Protein is an essential part of a balanced diet and vital for growing and repairing cells. Many get the recommended daily intake or RDA (46g for women, 56g for men) from red meat, which is also rich in iron and vitamin B12. But what are the protein-rich alternatives to meat, if you're trying to cut down on meat or eat a more plant-based diet?

The good news is that there are lot of protein-rich alternatives to meat out there to experiment with and we've got 13 of them for you to try...

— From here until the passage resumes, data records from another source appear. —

(* ===== verification/Bridge.v ===== *)
(** * The service bridge: types, owner policy and purchase journals

    src/pkg/servicebridge: the data of a purchase (types.go), the owner's
    spending policy (policy.go), the phase machine and the two journals
    (journal.go, file_journal.go). A journal is a class of operations; what the
    buyer relies on is the class [JournalContract], which says that every
    operation acts on the slots atomically or fails with the slots in memory
    unchanged, and that a reopened journal holds what was stored. *)

From S2P Require Import Prelude GoLib GoText FileStore Ledger.
#[local] Open Scope N_scope.

Module Bridge.

(** ** Types *)

Record Network := {
  n_ID : string;
  n_GenesisRootHash : string;
  n_GenesisFileHash : string
}.

Record AssetIdentity := {
  a_Master : string;
  a_WalletCodeHash : string;
  a_Network : Network;
  a_Workchain : Z;
  a_MasterCodeHash : string;
  a_Decimals : N
}.

Record CapabilityRef := {
  c_AgentID : string;
  c_CapabilityID : string;
  c_Version : string;
  c_ManifestDigest : string;
  c_RegistryCodeHash : string;
  c_Network : Network;
  c_CapabilityClass : string
}.

Record QuoteProposal := {
  q_Capability : CapabilityRef;
  q_Asset : AssetIdentity;
  q_MaxAtomicAmount : N;
  q_Expiry : Z;
  q_ExecutionSigner : string;
  q_EndpointCommit : string;
  q_DisputeTerms : string;
  q_TransportBindingDigest : string;
  q_EscrowTermsDigest : string;
  q_AtomicAmount : string
}.

Record AcceptedQuote := {
  aq_Proposal : QuoteProposal;
  aq_QuoteCommitment : string;
  aq_EscrowAddress : string;
  aq_EscrowStateInit : string;
  aq_FundingQueryID : N
}.

Record Task := {
  t_EscrowAddress : string;
  t_QuoteCommitment : string;
  t_ExecutionID : string;
  t_InputDigest : string;
  t_SourceDigest : string;
  t_SourceArchive : string
}.

Record EscrowState := {
  es_Address : string;
  es_Found : bool;
  es_FundedAtomic : N;
  es_SettledAtomic : N;
  es_ReceiptCommit : string;
  es_AwaitingFunding : bool;
  es_Checkpoint : N
}.

Record Outcome := {
  o_ExecutionID : string;
  o_QuoteCommitment : string;
  o_ArtifactDigest : string;
  o_ReportDigest : string;
  o_ExitCode : Z;
  o_CompletedUnix : Z
}.

Record Receipt := {
  r_Commitment : string;
  r_QuoteCommitment : string;
  r_ExecutionID : string;
  r_ChargedAtomic : N;
  r_ReleaseQueryID : N
}.

Record Settlement := {
  s_Released : bool;
  s_Refunded : bool;
  s_ProviderCreditAtomic : N;
  s_BuyerBalanceAtomic : N;
  s_Checkpoint : N
}.

(** [Transport] is a string type with three named values. *)
Definition Transport := string.
Definition TransportA2A : Transport := "a2a".
Definition TransportMCP : Transport := "mcp".
Definition TransportAgentPacket : Transport := "agent_packet".

#[global] Instance Network_eq_dec : EqDecision Network.
Proof. solve_decision. Defined.
#[global] Instance AssetIdentity_eq_dec : EqDecision AssetIdentity.
Proof. solve_decision. Defined.

Definition Equal (a other : AssetIdentity) : bool :=
  bool_decide (a_Master a = a_Master other) && bool_decide (a_WalletCodeHash a = a_WalletCodeHash other)
  && bool_decide (a_Network a = a_Network other) && (a_Workchain a =? a_Workchain other)%Z
  && bool_decide (a_MasterCodeHash a = a_MasterCodeHash other) && (a_Decimals a =? a_Decimals other).

(** ** The owner's spending policy *)

Inductive ConfirmationMode :=
| ConfirmAuto
| ConfirmManual
| ConfirmOther (value : string).

#[global] Instance ConfirmationMode_eq_dec : EqDecision ConfirmationMode.
Proof. solve_decision. Defined.

Record SpendingPolicy := {
  p_Asset : AssetIdentity;
  p_MaxAtomicPurchase : N;
  p_DailyBudgetAtomic : N;
  p_Window : Z;
  p_Expiry : Z;
  p_CapabilityAllow : gmap string bool;
  p_ConfirmationMode : ConfirmationMode;
  p_OwnerSignature : string
}.

Definition policy_valid (p : SpendingPolicy) : bool :=
  negb (bool_decide (a_Master (p_Asset p) = ""%string))
  && negb (bool_decide (a_WalletCodeHash (p_Asset p) = ""%string))
  && (0 <? p_MaxAtomicPurchase p) && (p_MaxAtomicPurchase p <=? p_DailyBudgetAtomic p)
  && (Minute <=? p_Window p)%Z && negb (IsZero (p_Expiry p))
  && (0 <? N.of_nat (size (p_CapabilityAllow p))) && (0 <? slen (p_OwnerSignature p))
  && (bool_decide (p_ConfirmationMode p = ConfirmAuto) || bool_decide (p_ConfirmationMode p = ConfirmManual)).

Definition ErrPolicyInvalid : string := "servicebridge: owner spending policy is invalid or unsigned".
Definition ErrPolicyExpired : string := "servicebridge: owner spending policy has expired".
Definition ErrAssetNotAllowed : string := "servicebridge: quote asset does not match the policy asset identity".
Definition ErrCapabilityNotAllowed : string := "servicebridge: capability is not on the owner allow-list".
Definition ErrOverPurchaseLimit : string := "servicebridge: quote amount exceeds the per-purchase limit".
Definition ErrOverDailyBudget : string := "servicebridge: quote amount exceeds the remaining windowed budget".
Definition ErrManualConfirmation : string := "servicebridge: policy requires manual owner confirmation".

Definition Authorize (policy : SpendingPolicy) (proposal : QuoteProposal) (spentInWindowAtomic : N) (now : Z)
    : result unit :=
  if negb (policy_valid policy) then Err ErrPolicyInvalid
  else if negb (now <? p_Expiry policy)%Z then Err ErrPolicyExpired
  else if negb (Equal (q_Asset proposal) (p_Asset policy)) then Err ErrAssetNotAllowed
  else if negb (default false (p_CapabilityAllow policy !! c_CapabilityID (q_Capability proposal)))
    then Err ErrCapabilityNotAllowed
  else
    let amount := q_MaxAtomicAmount proposal in
    if (amount =? 0) || (p_MaxAtomicPurchase policy <? amount) then Err ErrOverPurchaseLimit
    else if (p_DailyBudgetAtomic policy <? spentInWindowAtomic)
            || (sub64w (p_DailyBudgetAtomic policy) spentInWindowAtomic <? amount)
      then Err ErrOverDailyBudget
    else if bool_decide (p_ConfirmationMode policy = ConfirmManual) then Err ErrManualConfirmation
    else Ok tt.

Vegan Protein: Protein-Rich Alternatives To Meat

1. Quinoa

protein-rich alternatives to meat: quinoa salad

Grains are a fantastic source of protein and relatively economical; a handful goes a long way! Trendy grain quinoa contains all 8 essential amino acids, making it more nutritious than rice and couscous but just as filling. When cooked, it has a fluffy texture and nutty taste - the perfect accompaniment to curries and salads. Regarded by the Incas as the sacred "mother grain", gluten-free quinoa is a fully fledged foodie favourite.

Try it: Curried quinoa with apple and spinach

2. Tofu

protein-rich alternatives to meat: tofu salad

Tofu, also known as bean curd, is made from soya bean milk. It is an extremely low-fat and nutritious alternative to meat, containing high amounts of protein, calcium and vitamin E. It's extremely versatile and flavoursome when you cook it well.

Try it: Tofu and peanut stir-fry with ramen noodles

3. Mushrooms

protein-rich alternatives to meat: mushrooms

The mighty mushroom has twice the amount of protein than most vegetables, making it a great addition to pastas, pies and all sorts. The chewy texture gives you something to really sink your teeth into, making larger Portobello mushrooms a satisfying replacement for burgers! Combine with other protein-rich foods such as eggs, tofu and pulses for a super healthy meat-free meal.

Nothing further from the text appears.